EXERCISE REQUIREMENTS
Copy, from the entries below, each line in which the string "classes" appears.

Stored data

———

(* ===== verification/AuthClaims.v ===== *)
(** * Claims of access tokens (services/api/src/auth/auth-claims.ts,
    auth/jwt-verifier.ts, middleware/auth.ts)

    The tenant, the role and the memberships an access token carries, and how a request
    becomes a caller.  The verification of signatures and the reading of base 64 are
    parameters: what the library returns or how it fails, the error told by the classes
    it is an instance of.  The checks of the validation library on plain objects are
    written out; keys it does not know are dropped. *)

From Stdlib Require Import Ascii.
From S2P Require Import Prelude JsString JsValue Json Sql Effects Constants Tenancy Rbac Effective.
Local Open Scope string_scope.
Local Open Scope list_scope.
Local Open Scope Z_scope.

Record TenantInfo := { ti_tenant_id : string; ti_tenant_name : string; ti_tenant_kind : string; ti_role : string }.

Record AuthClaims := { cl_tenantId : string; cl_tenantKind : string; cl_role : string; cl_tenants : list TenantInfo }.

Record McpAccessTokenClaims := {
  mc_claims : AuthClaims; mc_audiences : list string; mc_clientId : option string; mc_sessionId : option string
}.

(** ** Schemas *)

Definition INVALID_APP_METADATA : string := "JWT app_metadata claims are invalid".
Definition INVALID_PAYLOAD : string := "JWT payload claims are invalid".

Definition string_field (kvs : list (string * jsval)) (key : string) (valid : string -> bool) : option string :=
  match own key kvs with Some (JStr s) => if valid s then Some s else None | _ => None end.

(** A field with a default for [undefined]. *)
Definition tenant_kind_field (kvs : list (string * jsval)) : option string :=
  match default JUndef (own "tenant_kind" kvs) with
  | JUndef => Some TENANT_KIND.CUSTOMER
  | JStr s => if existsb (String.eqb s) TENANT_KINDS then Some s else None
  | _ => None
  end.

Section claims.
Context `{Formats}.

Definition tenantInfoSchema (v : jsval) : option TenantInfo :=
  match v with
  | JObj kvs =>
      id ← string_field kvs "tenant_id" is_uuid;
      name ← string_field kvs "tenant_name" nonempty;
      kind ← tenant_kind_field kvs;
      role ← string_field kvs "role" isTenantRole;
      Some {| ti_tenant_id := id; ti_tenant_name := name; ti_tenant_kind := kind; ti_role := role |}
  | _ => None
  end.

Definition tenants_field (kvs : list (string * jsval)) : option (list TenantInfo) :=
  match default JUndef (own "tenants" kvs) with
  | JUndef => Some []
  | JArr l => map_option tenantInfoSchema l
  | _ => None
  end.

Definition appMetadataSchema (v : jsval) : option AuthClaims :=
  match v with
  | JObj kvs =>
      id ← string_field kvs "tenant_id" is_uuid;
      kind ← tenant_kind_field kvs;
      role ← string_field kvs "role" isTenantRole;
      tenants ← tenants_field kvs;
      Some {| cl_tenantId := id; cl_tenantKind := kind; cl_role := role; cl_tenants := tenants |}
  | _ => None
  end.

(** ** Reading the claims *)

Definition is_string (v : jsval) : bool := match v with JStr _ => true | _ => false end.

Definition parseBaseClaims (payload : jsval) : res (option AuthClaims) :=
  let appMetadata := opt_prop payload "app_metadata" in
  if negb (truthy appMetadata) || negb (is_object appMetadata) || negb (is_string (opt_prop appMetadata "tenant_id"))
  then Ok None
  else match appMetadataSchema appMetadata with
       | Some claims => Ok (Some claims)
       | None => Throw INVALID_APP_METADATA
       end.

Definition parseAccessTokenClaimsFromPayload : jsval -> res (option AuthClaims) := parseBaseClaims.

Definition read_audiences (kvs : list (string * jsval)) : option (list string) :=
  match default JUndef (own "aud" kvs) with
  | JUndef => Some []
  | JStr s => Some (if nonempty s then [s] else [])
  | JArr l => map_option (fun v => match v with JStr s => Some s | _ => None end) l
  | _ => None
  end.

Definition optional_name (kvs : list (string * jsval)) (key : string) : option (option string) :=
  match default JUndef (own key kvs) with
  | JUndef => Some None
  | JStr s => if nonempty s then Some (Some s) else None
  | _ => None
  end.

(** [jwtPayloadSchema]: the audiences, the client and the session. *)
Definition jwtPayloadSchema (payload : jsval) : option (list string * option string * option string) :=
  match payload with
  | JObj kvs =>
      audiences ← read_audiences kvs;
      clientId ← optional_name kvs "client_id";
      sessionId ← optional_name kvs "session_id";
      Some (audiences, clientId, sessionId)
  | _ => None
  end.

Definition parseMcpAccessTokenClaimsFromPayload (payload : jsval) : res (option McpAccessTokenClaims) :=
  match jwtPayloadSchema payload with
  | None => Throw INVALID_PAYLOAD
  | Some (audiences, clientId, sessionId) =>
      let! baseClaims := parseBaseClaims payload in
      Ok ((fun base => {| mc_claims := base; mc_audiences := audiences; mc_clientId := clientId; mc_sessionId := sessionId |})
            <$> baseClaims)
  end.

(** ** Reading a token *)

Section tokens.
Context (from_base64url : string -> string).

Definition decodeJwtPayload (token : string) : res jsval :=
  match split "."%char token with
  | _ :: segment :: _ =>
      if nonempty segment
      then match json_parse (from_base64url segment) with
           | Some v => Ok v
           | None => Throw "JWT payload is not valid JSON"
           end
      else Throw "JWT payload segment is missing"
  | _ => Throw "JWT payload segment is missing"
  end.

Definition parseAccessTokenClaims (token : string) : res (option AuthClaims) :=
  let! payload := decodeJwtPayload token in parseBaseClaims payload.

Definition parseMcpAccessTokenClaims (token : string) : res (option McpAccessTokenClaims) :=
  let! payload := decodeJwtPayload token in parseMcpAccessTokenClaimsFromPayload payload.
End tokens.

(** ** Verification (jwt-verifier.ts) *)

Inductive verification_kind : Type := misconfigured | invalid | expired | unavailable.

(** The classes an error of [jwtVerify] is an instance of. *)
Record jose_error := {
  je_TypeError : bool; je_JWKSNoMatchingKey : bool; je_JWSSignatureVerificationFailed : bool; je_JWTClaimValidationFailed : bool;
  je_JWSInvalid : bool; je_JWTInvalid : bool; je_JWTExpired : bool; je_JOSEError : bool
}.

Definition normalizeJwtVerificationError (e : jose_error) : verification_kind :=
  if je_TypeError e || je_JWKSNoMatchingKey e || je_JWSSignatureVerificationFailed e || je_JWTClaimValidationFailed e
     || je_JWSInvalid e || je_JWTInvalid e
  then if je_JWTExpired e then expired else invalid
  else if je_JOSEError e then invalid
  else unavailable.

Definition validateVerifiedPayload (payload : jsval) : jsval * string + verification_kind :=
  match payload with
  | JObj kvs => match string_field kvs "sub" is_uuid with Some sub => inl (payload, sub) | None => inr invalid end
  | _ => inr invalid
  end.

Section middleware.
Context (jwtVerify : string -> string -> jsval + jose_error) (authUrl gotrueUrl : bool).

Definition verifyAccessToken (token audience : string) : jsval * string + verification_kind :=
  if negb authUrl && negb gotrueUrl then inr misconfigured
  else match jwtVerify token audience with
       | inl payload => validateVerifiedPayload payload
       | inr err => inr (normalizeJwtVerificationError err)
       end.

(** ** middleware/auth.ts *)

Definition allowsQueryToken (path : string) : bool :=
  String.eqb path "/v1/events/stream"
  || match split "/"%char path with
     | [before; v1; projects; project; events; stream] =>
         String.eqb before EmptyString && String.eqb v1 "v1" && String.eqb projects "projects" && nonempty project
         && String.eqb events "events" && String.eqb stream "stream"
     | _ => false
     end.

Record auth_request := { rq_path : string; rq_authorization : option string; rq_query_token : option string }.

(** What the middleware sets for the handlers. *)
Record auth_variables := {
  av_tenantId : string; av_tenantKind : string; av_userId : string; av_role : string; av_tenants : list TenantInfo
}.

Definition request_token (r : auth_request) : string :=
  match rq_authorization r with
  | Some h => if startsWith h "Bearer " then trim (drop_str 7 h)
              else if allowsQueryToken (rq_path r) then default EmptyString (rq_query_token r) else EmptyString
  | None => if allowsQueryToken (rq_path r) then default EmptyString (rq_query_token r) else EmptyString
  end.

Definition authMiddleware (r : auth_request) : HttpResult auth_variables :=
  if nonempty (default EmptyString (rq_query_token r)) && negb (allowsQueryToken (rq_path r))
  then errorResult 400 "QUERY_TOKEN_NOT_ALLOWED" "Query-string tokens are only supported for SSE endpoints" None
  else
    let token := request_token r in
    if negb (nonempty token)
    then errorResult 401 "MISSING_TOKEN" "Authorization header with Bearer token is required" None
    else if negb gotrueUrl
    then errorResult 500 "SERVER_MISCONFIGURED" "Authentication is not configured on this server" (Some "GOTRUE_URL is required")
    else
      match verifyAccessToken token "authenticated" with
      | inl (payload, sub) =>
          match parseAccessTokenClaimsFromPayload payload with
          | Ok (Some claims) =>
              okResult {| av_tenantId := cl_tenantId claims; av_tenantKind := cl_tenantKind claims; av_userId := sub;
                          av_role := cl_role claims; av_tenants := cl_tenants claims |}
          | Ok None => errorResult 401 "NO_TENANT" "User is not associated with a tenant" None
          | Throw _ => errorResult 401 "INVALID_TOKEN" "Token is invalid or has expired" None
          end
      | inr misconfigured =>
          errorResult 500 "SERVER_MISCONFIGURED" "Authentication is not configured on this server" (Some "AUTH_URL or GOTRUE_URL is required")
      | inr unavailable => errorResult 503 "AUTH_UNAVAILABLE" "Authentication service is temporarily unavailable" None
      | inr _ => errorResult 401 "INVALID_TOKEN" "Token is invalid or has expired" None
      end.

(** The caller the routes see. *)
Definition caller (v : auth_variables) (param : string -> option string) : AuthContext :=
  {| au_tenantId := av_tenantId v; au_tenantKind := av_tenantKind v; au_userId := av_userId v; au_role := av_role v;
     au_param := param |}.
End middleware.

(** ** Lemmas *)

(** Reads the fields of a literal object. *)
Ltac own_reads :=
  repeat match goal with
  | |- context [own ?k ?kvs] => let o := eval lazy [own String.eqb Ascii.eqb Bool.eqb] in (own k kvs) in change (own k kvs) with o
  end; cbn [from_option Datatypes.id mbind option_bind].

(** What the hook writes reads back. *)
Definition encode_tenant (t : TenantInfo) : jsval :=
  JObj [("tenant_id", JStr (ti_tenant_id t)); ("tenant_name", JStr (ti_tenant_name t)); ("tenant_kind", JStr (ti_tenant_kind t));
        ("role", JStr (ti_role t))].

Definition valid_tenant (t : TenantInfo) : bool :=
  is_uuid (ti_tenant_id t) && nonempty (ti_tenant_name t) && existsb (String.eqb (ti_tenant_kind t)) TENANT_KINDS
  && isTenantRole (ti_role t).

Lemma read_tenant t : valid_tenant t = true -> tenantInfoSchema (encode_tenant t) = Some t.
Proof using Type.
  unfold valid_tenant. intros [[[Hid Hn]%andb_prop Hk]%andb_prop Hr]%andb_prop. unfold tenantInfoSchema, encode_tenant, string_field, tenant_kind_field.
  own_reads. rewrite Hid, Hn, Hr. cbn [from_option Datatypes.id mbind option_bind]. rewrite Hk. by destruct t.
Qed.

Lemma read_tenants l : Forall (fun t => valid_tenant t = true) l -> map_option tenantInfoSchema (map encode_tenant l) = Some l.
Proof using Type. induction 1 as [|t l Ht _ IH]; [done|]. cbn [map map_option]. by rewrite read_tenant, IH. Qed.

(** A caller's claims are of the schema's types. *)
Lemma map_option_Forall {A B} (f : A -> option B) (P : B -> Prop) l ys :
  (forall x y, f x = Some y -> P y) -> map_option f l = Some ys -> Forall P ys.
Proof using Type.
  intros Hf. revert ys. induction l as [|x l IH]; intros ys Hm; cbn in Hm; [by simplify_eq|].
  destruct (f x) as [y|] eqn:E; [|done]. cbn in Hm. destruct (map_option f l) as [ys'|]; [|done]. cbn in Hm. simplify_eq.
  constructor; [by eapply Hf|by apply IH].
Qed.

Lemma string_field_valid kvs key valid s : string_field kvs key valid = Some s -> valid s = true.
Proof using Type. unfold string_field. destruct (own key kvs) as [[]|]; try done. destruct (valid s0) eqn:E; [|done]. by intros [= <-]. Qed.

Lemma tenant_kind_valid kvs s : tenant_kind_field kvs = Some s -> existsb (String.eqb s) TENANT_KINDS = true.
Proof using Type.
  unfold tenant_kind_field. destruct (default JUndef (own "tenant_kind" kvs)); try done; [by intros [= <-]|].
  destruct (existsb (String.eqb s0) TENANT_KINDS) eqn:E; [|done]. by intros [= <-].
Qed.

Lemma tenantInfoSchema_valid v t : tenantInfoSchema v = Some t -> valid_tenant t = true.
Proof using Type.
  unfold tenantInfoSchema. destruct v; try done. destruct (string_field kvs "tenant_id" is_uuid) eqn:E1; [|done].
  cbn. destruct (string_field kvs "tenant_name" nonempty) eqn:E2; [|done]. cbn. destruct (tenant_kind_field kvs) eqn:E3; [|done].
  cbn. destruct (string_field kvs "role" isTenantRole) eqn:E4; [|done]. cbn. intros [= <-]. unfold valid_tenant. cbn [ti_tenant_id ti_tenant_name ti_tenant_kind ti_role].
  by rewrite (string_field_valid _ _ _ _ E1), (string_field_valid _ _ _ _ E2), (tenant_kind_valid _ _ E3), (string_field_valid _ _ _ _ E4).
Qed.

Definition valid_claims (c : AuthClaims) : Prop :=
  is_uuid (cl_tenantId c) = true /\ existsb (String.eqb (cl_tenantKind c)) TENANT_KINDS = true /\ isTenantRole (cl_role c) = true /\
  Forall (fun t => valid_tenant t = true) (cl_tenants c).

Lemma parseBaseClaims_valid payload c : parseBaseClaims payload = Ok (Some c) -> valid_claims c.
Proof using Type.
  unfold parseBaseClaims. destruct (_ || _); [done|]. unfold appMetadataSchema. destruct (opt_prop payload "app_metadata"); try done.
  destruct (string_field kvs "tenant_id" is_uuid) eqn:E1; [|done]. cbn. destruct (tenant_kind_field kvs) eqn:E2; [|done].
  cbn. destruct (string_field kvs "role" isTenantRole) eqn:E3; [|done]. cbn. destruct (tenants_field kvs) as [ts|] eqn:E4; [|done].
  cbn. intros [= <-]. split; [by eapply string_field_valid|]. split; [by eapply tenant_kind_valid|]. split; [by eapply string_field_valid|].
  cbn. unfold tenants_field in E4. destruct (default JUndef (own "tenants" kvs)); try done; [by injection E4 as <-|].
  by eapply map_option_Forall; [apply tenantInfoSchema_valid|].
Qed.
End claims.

———

RESULT OF THE TASK
    parameters: what the library returns or how it fails, the error told by the classes
(** The classes an error of [jwtVerify] is an instance of. *)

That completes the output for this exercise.